Signalling pathways in the gut: a delicate balance
Inflammation is a useful immune response to the constant exposure of cells to stressors such as pathogens. However, too much signalling leads to an undesirable amount of inflammation, which, in consequence, affects the organism’s normal functioning.
The gut inflammatory response involves a complex machinery that gives rise to a chain reaction involving several molecules. NOD1 and NOD2 are receptors in charge of identifying the bacterial fragments that we are exposed to. When they recognise these fragments, they start the ‘fight back’ response by activating the RIPK2 kinase.

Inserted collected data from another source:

(* ===== verification/SubscriptionSafety.v ===== *)
(** * The administration of subscriptions keeps the payment invariant

    Changes of the period, revocations and bulk assignments neither reassign nor
    restore a subscription: they are safe programs for the invariant of
    [PaymentInvariant], also when they work on rows that were read before other
    programs changed them.  (A restoration is not: after a lost answer of an
    assignment, a revocation and a retry it makes a second live subscription of
    the order.) *)

From S2P Require Import Prelude GoRuntime Domain AppErrors Transactions PaymentOrder PaymentDB PaymentGrants SubscriptionChain SubscriptionWindows PaymentFulfillment PaymentLifecycle PaymentInvariant PaymentSafety.
From S2P Require UserSubscription.
#[local] Open Scope Z_scope.

(** What is known of a row that was read: its id and its source. *)
Definition knowsRow (x : SubscriptionRow) (d : payDB) : Prop :=
  ∃ r, r ∈ subs d ∧ subID r = subID x ∧ subSourceOrderID r = subSourceOrderID x.

Definition knowsRows (l : list SubscriptionRow) (d : payDB) : Prop := ∀ x, x ∈ l → knowsRow x d.

Lemma knowsRow_guar x d d' : payGuar d d' → knowsRow x d → knowsRow x d'.
Proof.
  intros HG (r & Hr & E1 & E2). destruct (guar_rows _ _ HG r Hr) as (r' & Hr' & F1 & F2). exists r'. split; [done|]. split; congruence.
Qed.

Lemma knowsRow_edited x d d' : edited d d' → knowsRow x d → knowsRow x d'.
Proof.
  intros (l & v & -> & Hl) (r & Hr & E1 & E2). apply list_elem_of_lookup_1 in Hr as [j Hj].
  destruct (Forall2_lookup_l _ _ _ _ _ Hl Hj) as (r' & Hj' & Ei & Es & _). exists r'.
  split; [by eapply list_elem_of_lookup_2 | split; congruence].
Qed.

Lemma edited_ids d d' : edited d d' → subID <$> subs d' = subID <$> subs d.
Proof.
  intros (l & v & -> & Hl). cbn [subs setSubs setApiKeys]. induction Hl as [|r r' k k' (Ei & _) _ IH]; [done|]. by rewrite !fmap_cons, Ei, IH.
Qed.

Lemma edited_updateRow id f d :
  (∀ r, r ∈ subs d → subID r = id → keptRow r (f r)) → edited d (updateRow id f d).2.
Proof.
  intros Hf. unfold updateRow. destruct (anyRow id d); [|apply edited_refl]. apply edited_map. intros r Hr.
  destruct (Z.eqb_spec (subID r) id); [by apply Hf | done].
Qed.

Lemma keptRow_withBody f r :
  (UserSubscription.DeletedAt (f (subBody r)) = UserSubscription.DeletedAt (subBody r)) → keptRow r (withBody f r).
Proof. intros E. unfold keptRow, subDeleted, UserSubscription.notDeleted. cbn. by rewrite E. Qed.

(** A row is written back under its own id and source, even if it is stale. *)
Lemma edited_Update item d : NoDup (subID <$> subs d) → knowsRow item d → edited d (Update item d).2.
Proof.
  intros Hnd (x & Hx & E1 & E2). apply edited_updateRow. intros r Hr Hid. assert (r = x) as ->.
  { apply list_elem_of_lookup_1 in Hr as [i Hi], Hx as [j Hj]. assert (i = j) as ->; [|congruence].
    eapply (NoDup_lookup _ i j (subID item)); [exact Hnd | rewrite list_lookup_fmap, Hi; cbn; congruence | rewrite list_lookup_fmap, Hj; cbn; congruence]. }
  split; [done|]. split; [|done]. cbn. unfold override. rewrite <- E2. by destruct (subSourceOrderID x).
Qed.

Lemma edited_shiftItems chain anchor delta now d :
  NoDup (subID <$> subs d) → knowsRows chain d → edited d (shiftItems chain anchor delta now d).2.
Proof.
  revert d. induction chain as [|item chain IH]; intros d Hnd Hk; [apply edited_refl|]. cbn [shiftItems].
  assert (Hk' : knowsRows chain d) by (intros x Hx; apply Hk; by constructor).
  destruct (shifts anchor item); [|by apply IH].
  assert (He : edited d (Update (shiftItem delta now item) d).2).
  { apply edited_Update; [done|]. destruct (Hk item) as (r & Hr); [constructor | by exists r]. }
  destruct (Update _ d) as [[u|e] d1]; cbn [snd] in *; [|done]. eapply edited_trans; [exact He|]. apply IH.
  - by rewrite (edited_ids _ _ He).
  - intros x Hx. by apply (knowsRow_edited _ d), Hk'.
Qed.

Lemma edited_shiftLaterChain chain anchor delta now d :
  NoDup (subID <$> subs d) → knowsRows chain d → edited d (shiftLaterChain chain anchor delta now d).2.
Proof. intros Hnd Hk. unfold shiftLaterChain. destruct (delta =? 0); [apply edited_refl | by apply edited_shiftItems]. Qed.

Lemma edited_Delete id now d : edited d (Delete id now d).
Proof.
  apply edited_map. intros r _. destruct (_ && _); [|done]. split; [done|]. split; done.
Qed.

Lemma edited_revokeTx chain sub delta now d :
  NoDup (subID <$> subs d) → knowsRows chain d → edited d (revokeTx chain sub delta now d).2.
Proof.
  intros Hnd Hk. pose proof (edited_Delete (subID sub) now d) as He. unfold revokeTx. eapply edited_trans; [exact He|].
  apply edited_shiftLaterChain; [by rewrite (edited_ids _ _ He)|]. intros x Hx. by apply (knowsRow_edited _ d), Hk.
Qed.

Lemma edited_periodTx chain sub e now t d :
  NoDup (subID <$> subs d) → knowsRows chain d → edited d (periodTx chain sub e now t d).2.
Proof.
  intros Hnd Hk. unfold periodTx. assert (H1 : edited d (ExtendExpiry (subID sub) e d).2).
  { apply edited_updateRow. intros r _ _. by apply keptRow_withBody. }
  destruct (ExtendExpiry _ _ d) as [[u|err] d1]; cbn [snd] in *; [|done].
  assert (H2 : edited d1 (shiftLaterChain chain sub (Sub e (subExpiresAt sub)) t d1).2).
  { apply edited_shiftLaterChain; [by rewrite (edited_ids _ _ H1)|]. intros x Hx. by apply (knowsRow_edited _ d), Hk. }
  destruct (shiftLaterChain _ _ _ _ d1) as [[u2|err] d2]; cbn [snd] in *; [|by eapply edited_trans].
  assert (H3 : edited d2 (UpdateStatus (subID sub) (windowStatus (subStartsAt sub) e now) d2).2).
  { apply edited_updateRow. intros r _ _. by apply keptRow_withBody. }
  destruct (UpdateStatus _ _ d2) as [r d3]. cbn [snd] in *. eapply edited_trans; [|exact H3]. by eapply edited_trans.
Qed.

Lemma edited_rebind oldID newID d : edited d (rebindSubscriptionAPIKeys oldID newID d).2.
Proof.
  unfold rebindSubscriptionAPIKeys. destruct (_ || _); [apply edited_refl|]. exists (subs d), (rebindKey oldID newID <$> apiKeys d).
  split; [by destruct d|]. by apply Forall_Forall2_diag, Forall_forall.
Qed.

Section programs.
Context (knows : Z → string → Prop).
Context (s : paymentService) `{Calendar}.

Abbreviation payInv := (payInv knows).
Abbreviation stable := (stable payInv payGuar).
Abbreviation sound := (sound payInv payGuar).
Abbreviation tells := (tells payInv).
Abbreviation safe := (safe payInv payGuar payGuar).
Abbreviation harmless := (harmless payInv payGuar payGuar).

Lemma stable_knowsRow x : stable (knowsRow x).
Proof. intros d d' _ _ HG. by apply knowsRow_guar. Qed.

Lemma stable_knowsRows l : stable (knowsRows l).
Proof. intros d d' _ _ HG Hk x Hx. by apply (knowsRow_guar _ d), Hk. Qed.

(** A transaction that edits the subscriptions, or aborts. *)
Lemma sound_atomically {X} (f : Time → payDB → result goError X * payDB) F :
  (∀ t d, payInv d → F d → edited d (f t d).2) → sound (atomically f) F.
Proof.
  intros Hf t d HI HF. unfold atomically. specialize (Hf t d HI HF).
  destruct (f t d) as [[x|e] d']; cbn [snd] in *; [by apply edited_inv | split; [done | apply payGuar_refl]].
Qed.

Lemma tells_getByID id F : tells (GetByID id) F (λ r d, knowsRow r d).
Proof.
  intros t d r _ _. unfold GetByID, reading, liveRow, anyRow. cbn. destruct (List.find _ _) as [x|] eqn:E; [|done].
  destruct (subDeleted x); [done|]. intros [= <-]. apply find_some in E as [Hin _]. exists x. split; [by apply list_elem_of_In | done].
Qed.

Lemma tells_readChain u p F : tells (reading (λ _ d, Ok (ListByUserIDAndPlanID u p d))) F (λ l d, knowsRows l d).
Proof.
  intros t d l _ _ [= <-] x [Hx _]%elem_of_ListByUserIDAndPlanID. by exists x.
Qed.

(** A read of the service, and the rest of the function. *)
Lemma safe_fetchThen {X B} (f : txn X) (k : X → M B) F Q :
  stable F → (∀ x, stable (Q x)) → sound f F → tells f F Q →
  (∀ x, safe (k x) (λ d, F d ∧ Q x d) (λ _ _, True)) → safe (andThen (fetch f) k) F (λ _ _, True).
Proof. intros HF HQ Hs Ht Hk. apply (safe_query _ _ _ _ _ Q); done. Qed.

Lemma safe_transactThen {X B} text (f : txn (result goError X)) (k : X → M B) F :
  stable F → sound f F → (∀ x, harmless (k x)) → safe (andThen (transact text f) k) F (λ _ _, True).
Proof.
  intros HF Hs Hk. apply safe_query_any; [done | done|]. intros [[x|e]|e]; cbn; [|done..]. by apply harmless_safe.
Qed.

Lemma harmless_fetch {X} (f : txn X) : sound f (λ _, True) → harmless (fetch f).
Proof. intros Hf. apply harmless_query; [done|]. by intros [x|e]. Qed.

Lemma stable_True' : stable (λ _, True).
Proof. apply stable_True. Qed.

Lemma harmless_changePeriod expiry id : harmless (changePeriod expiry id).
Proof.
  unfold changePeriod. apply (safe_queryOrThen knows _ _ _ _ (λ r, knowsRow r)); [done | intros; apply stable_knowsRow | apply sound_reading | apply tells_getByID|].
  intros sub now. destruct (expiry sub now) as [e|err]; [|done].
  apply (safe_fetchThen _ _ _ (λ l, knowsRows l)); [apply stable_and; [done | apply stable_knowsRow] | intros; apply stable_knowsRows | apply sound_reading | apply tells_readChain|].
  intros chain. apply safe_transactThen.
  - apply stable_and; [apply stable_and; [done | apply stable_knowsRow] | apply stable_knowsRows].
  - apply sound_atomically. intros t d HI [_ Hk]. apply edited_periodTx; [apply (inv_sub_ids knows d HI) | done].
  - intros _. apply harmless_fetch, sound_reading.
Qed.

Lemma harmless_extend id days : harmless (ExtendSubscription s id days).
Proof. apply harmless_changePeriod. Qed.

Lemma harmless_validity id days : harmless (SetSubscriptionValidityDays s id days).
Proof. apply harmless_changePeriod. Qed.

Lemma harmless_revoke id : harmless (RevokeSubscription id).
Proof.
  unfold RevokeSubscription. apply (safe_fetchThen _ _ _ (λ r, knowsRow r)); [done | intros; apply stable_knowsRow | apply sound_reading | apply tells_getByID|].
  intros sub. apply (safe_fetchThen _ _ _ (λ l, knowsRows l)); [apply stable_and; [done | apply stable_knowsRow] | intros; apply stable_knowsRows | apply sound_reading | apply tells_readChain|].
  intros chain now. apply safe_query_any.
  - apply stable_and; [apply stable_and; [done | apply stable_knowsRow] | apply stable_knowsRows].
  - apply sound_atomically. intros t d HI [_ Hk]. apply edited_revokeTx; [apply (inv_sub_ids knows d HI) | done].
  - by intros [r|e].
Qed.

Lemma edited_revokeOwn userID id now d :
  NoDup (subID <$> subs d) → edited d (revokeOwnExhaustedSubscriptionInTx userID id now d).2.
Proof.
  intros Hnd. unfold revokeOwnExhaustedSubscriptionInTx. destruct (anyRow id d) as [sub|]; [|apply edited_refl].
  destruct (negb _); [apply edited_refl|]. destruct (subDeleted sub); [apply edited_refl|]. destruct (negb _); [apply edited_refl|].
  destruct (negb _); [apply edited_refl|].
  assert (H1 : edited d (updateRow id (withBody (λ b, UserSubscription.EnsureWindowMaintenance b (subBody sub) now)) d).2).
  { apply edited_updateRow. intros r _ _. apply keptRow_withBody. apply maintenance_terms. }
  destruct (updateRow id _ d) as [u d1]. cbn [snd] in H1. destruct (liveRow id d1) as [sub1|]; [|done].
  destruct (negb _); [done|]. destruct (negb _); [done|]. destruct (negb _); [done|].
  assert (H2 : ∀ p delta, edited d1 (revokeTx (ListByUserIDAndPlanID (subUserID sub1) p d1) sub1 delta now d1).2).
  { intros p delta. apply edited_revokeTx; [by rewrite (edited_ids _ _ H1)|]. intros x [Hx _]%elem_of_ListByUserIDAndPlanID. by exists x. }
  specialize (H2 (subPlanID sub1) (revokeChainDelta sub1 now)).
  destruct (revokeTx _ _ _ _ d1) as [[u2|e] d2]; cbn [snd] in *; [|by eapply edited_trans].
  destruct (replacementOf _ _ _) as [r|]; [|by eapply edited_trans].
  pose proof (edited_rebind (subID sub1) (subID r) d2) as H3. destruct (rebindSubscriptionAPIKeys _ _ d2) as [c d3]. cbn [snd] in *.
  eapply edited_trans; [exact H1|]. by eapply edited_trans.
Qed.

Lemma harmless_revokeOwn userID id : harmless (RevokeOwnExhaustedSubscription userID id).
Proof.
  unfold RevokeOwnExhaustedSubscription. destruct (_ || _); [done|]. apply harmless_transact, sound_atomically.
  intros t d HI _. apply edited_revokeOwn, (inv_sub_ids knows d HI).
Qed.

(** An assignment that belongs to no order. *)
Lemma harmless_assign input : SourceOrderID input = None → harmless (AssignOrExtendSubscription s input).
Proof.
  intros Hs. unfold AssignOrExtendSubscription. apply harmless_query; [apply sound_reading|].
  intros [[existing|]|e]; [done | | done]. destruct (resolveGrantPlanTemplate s input) as [template|e]; [|done].
  apply harmless_transact. apply (sound_assignTx knows s input template (λ _, True)). intros d oid _ _. congruence.
Qed.

Lemma harmless_bulk users planID days daily weekly monthly :
  harmless (BulkAssignSubscription s users planID days daily weekly monthly).
Proof.
  unfold BulkAssignSubscription. generalize emptyBulkResult. induction users as [|u users IH]; intros acc; [done|]. cbn [bulkAssign].
  apply harmless_bind; [by apply harmless_assign | intros r; apply IH].
Qed.
End programs.
Lemma harmless_gateway p : harmless (gwRefund gw p).
Proof.
  unfold gwRefund. cbv zeta. case_match; [by apply harmless_audit; [apply notAssigned|]|].
  destruct (getRefundProvider gw (planOrder p)) as [prov|e]; [|done].
  destruct (validateProviderSnapshotMetadata _ _ _); [|by apply harmless_audit; [apply notAssigned|]].
  destruct (Refund prov _) as [resp [e|]]; [by case_match | by destruct (validateRefundProviderResponse resp)].
Qed.

(** What the deductions leave of the plan. *)
Definition samePlan (oid : Z) (r : result goError RefundPlan) (d : payDB) : Prop :=
  match r with Ok q => planOrderID q = oid | Err _ => True end.

(** The rest of a refund, with the plan as it is after a deduction. *)
Lemma keeps_planThen {B} p (m : M RefundPlan) (k : RefundPlan → M B) :
  yields m (paidOut (planOrderID p)) (samePlan (planOrderID p)) →
  (∀ q, planOrderID q = planOrderID p → maintains (paidOut (planOrderID p)) (k q)) → maintains (paidOut (planOrderID p)) (andThen m k).
Proof.
  intros Hm Hk. apply (yields_bind _ _ _ _ _ _ (samePlan (planOrderID p))); [exact Hm|]. intros [q|e]; [|by intros d _ []].
  apply (safe_pure payInv payGuar payGuar (planOrderID q = planOrderID p)). intros E. by apply Hk.
Qed.

Lemma yields_restoreThen p e Q : (∀ d, Q (Err e) d) → yields (run restoreStatus p in (fails e : M RefundPlan)) (paidOut (planOrderID p)) Q.
Proof.
  intros HQ. apply (yields_bind _ _ _ _ _ _ (λ _ _, True)); [apply keeps_restore|]. intros u d _ [? _]. split; [done | apply HQ].
Qed.

Lemma yields_unlessFailed {B} p (k : bool → M B) Q :
  (∀ b, yields (k b) (paidOut (planOrderID p)) Q) →
  yields (bindProg k (hasAuditLog (planOrderID p) REFUND_ROLLBACK_FAILED)) (paidOut (planOrderID p)) Q.
Proof.
  intros Hk. apply (yields_bind _ _ _ _ _ _ (λ _ _, True)); [apply harmless_yields; [done | apply harmless_hasAuditLog]|].
  intros b. eapply safe_weaken; [apply Hk | by intros d _ [] | done].
Qed.

Lemma yields_deductBalance p : yields (deductBalance s p) (paidOut (planOrderID p)) (samePlan (planOrderID p)).
Proof.
  unfold deductBalance. destruct (takesBalance p); [|by apply yields_ret]. apply yields_unlessFailed. intros [|]; [by apply yields_ret|].
  apply safe_query_any; [done | apply sound_users, usersOnly_DeductBalance|].
  intros [v|e]; [by apply yields_ret | by apply yields_restoreThen].
Qed.

Lemma yields_shorten p F onError :
  planOrderID p = F → (∀ text e, yields (onError text e) (paidOut F) (samePlan F)) →
  yields (shortenOrRevoke s p onError) (paidOut F) (samePlan F).
Proof.
  intros E Hfail.
  assert (Hok : ∀ {X} (m : M X) (k : result goError X → M RefundPlan), harmless m →
      (∀ r, yields (k r) (paidOut F) (samePlan F)) → yields (bindProg k m) (paidOut F) (samePlan F)).
  { intros X m k Hm Hk. apply (yields_bind _ _ _ _ _ _ (λ _ _, True)); [by apply harmless_yields|].
    intros r. eapply safe_weaken; [apply Hk | by intros d _ [] | done]. }
  apply Hok; [apply harmless_extend|]. intros [r|e]; [by apply yields_ret|]. destruct (Is _ _); [|apply Hfail].
  apply Hok; [apply harmless_revoke|]. intros [u|e']; [by apply yields_ret | apply Hfail].
Qed.

Lemma yields_deductDays p : yields (deductDays s p) (paidOut (planOrderID p)) (samePlan (planOrderID p)).
Proof.
  unfold deductDays. destruct (takesDays p); [|by apply yields_ret]. apply yields_unlessFailed. intros [|]; [by apply yields_ret|].
  apply yields_shorten; [done|]. intros text e. by apply yields_restoreThen.
Qed.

This kinase then ‘recruits’ another molecule, called XIAP, which reacts by attaching a specific chain of amino acids (the ubiquitin chain) to RIPK2. This reaction is necessary for the recruitment of more proteins to trigger the inflammatory response.
“This signaling pathway keeps under control the bacteria in your gut. It’s very finely balanced because you don’t want to kill all the bacteria but you don’t want them to grow too much either,” said Stephen Cusack, co-corresponding author of the publication. “Inflammatory bowel diseases tend to arise when there is a dysregulation of this NOD2 signalling and of the whole downstream chain reaction.”
One way to treat these diseases is, therefore, to target proteins in the signalling pathway to keep things under control. Erika Pellegrini, former EMBL staff researcher in the Cusack group and co-corresponding author, has worked on such targets since 2013. “When I started my project on RIPK2, it was clear that this kinase was a good target for IBDs because it is only involved in the NOD1/NOD2 signalling pathways,” explained Pellegrini. “A drug targeting this kinase would block this signalling pathway without affecting other cellular processes.”
Pellegrini’s research focused on how RIPK2’s upstream and downstream interactions affect inflammatory signalling pathways. In a new paper published in Life Science Alliance, Pellegrini and colleagues share insights on the interactions between RIPK2 and XIAP — a challenging target because of the dynamic and unusually small nature of this protein complex.
Thanks to cryo-electron microscopy, Pellegrini and Mathilde Lethier, first author of the publication, managed to obtain the 3D structure of XIAP/RIPK2 complex and found out how XIAP uses a specific domain (BIR2) to interact with RIPK2. Two molecules of the RIPK2 domain are arranged in an antiparallel dimer and the structure reveals that XIAP binds to both RIPK2 molecules.
“The structure of RIP2 kinase bound to the XIAP BIR2 domain reveals the essential role of the RIPK2 dimer in NOD2 signalling and can explain the mechanism of already known anti-inflammatory drugs inhibiting the interactions of these two molecules,” explained Pellegrini.
Interest from the pharmaceutical industry
These results — when combined with previous structural biology studies on RIPK2 by Pellegrini in 2017 and 2018 — offer useful information to academics and pharmaceutical companies working on developing therapeutics to treat inflammatory bowel diseases.
Pellegrini and Cusack are currently collaborating with Oncodesign Precision Medicine (OPM), a clinical-stage French biotechnology company headquartered in Dijon. OPM is actively engaged in the development of a groundbreaking category of RIPK2 inhibitors, intended as a potential therapeutic approach to address unmet needs, particularly in the case of IBDs patients. Pellegrini and Cusack are providing structural data that sheds light on the interactions between OPM’s RIPK2 inhibitors and the kinase domain of RIPK2.
“There are still plenty of unknown questions about the structure of interacting components of these signalling pathways, and answering these would help us understand the many more steps in the chain reaction,” added Stephen Cusack. “However, I think these studies on RIPK2 are very promising for drug development targeting inflammatory bowel diseases, and even cancer, as RIPK2 is also a cancer target.”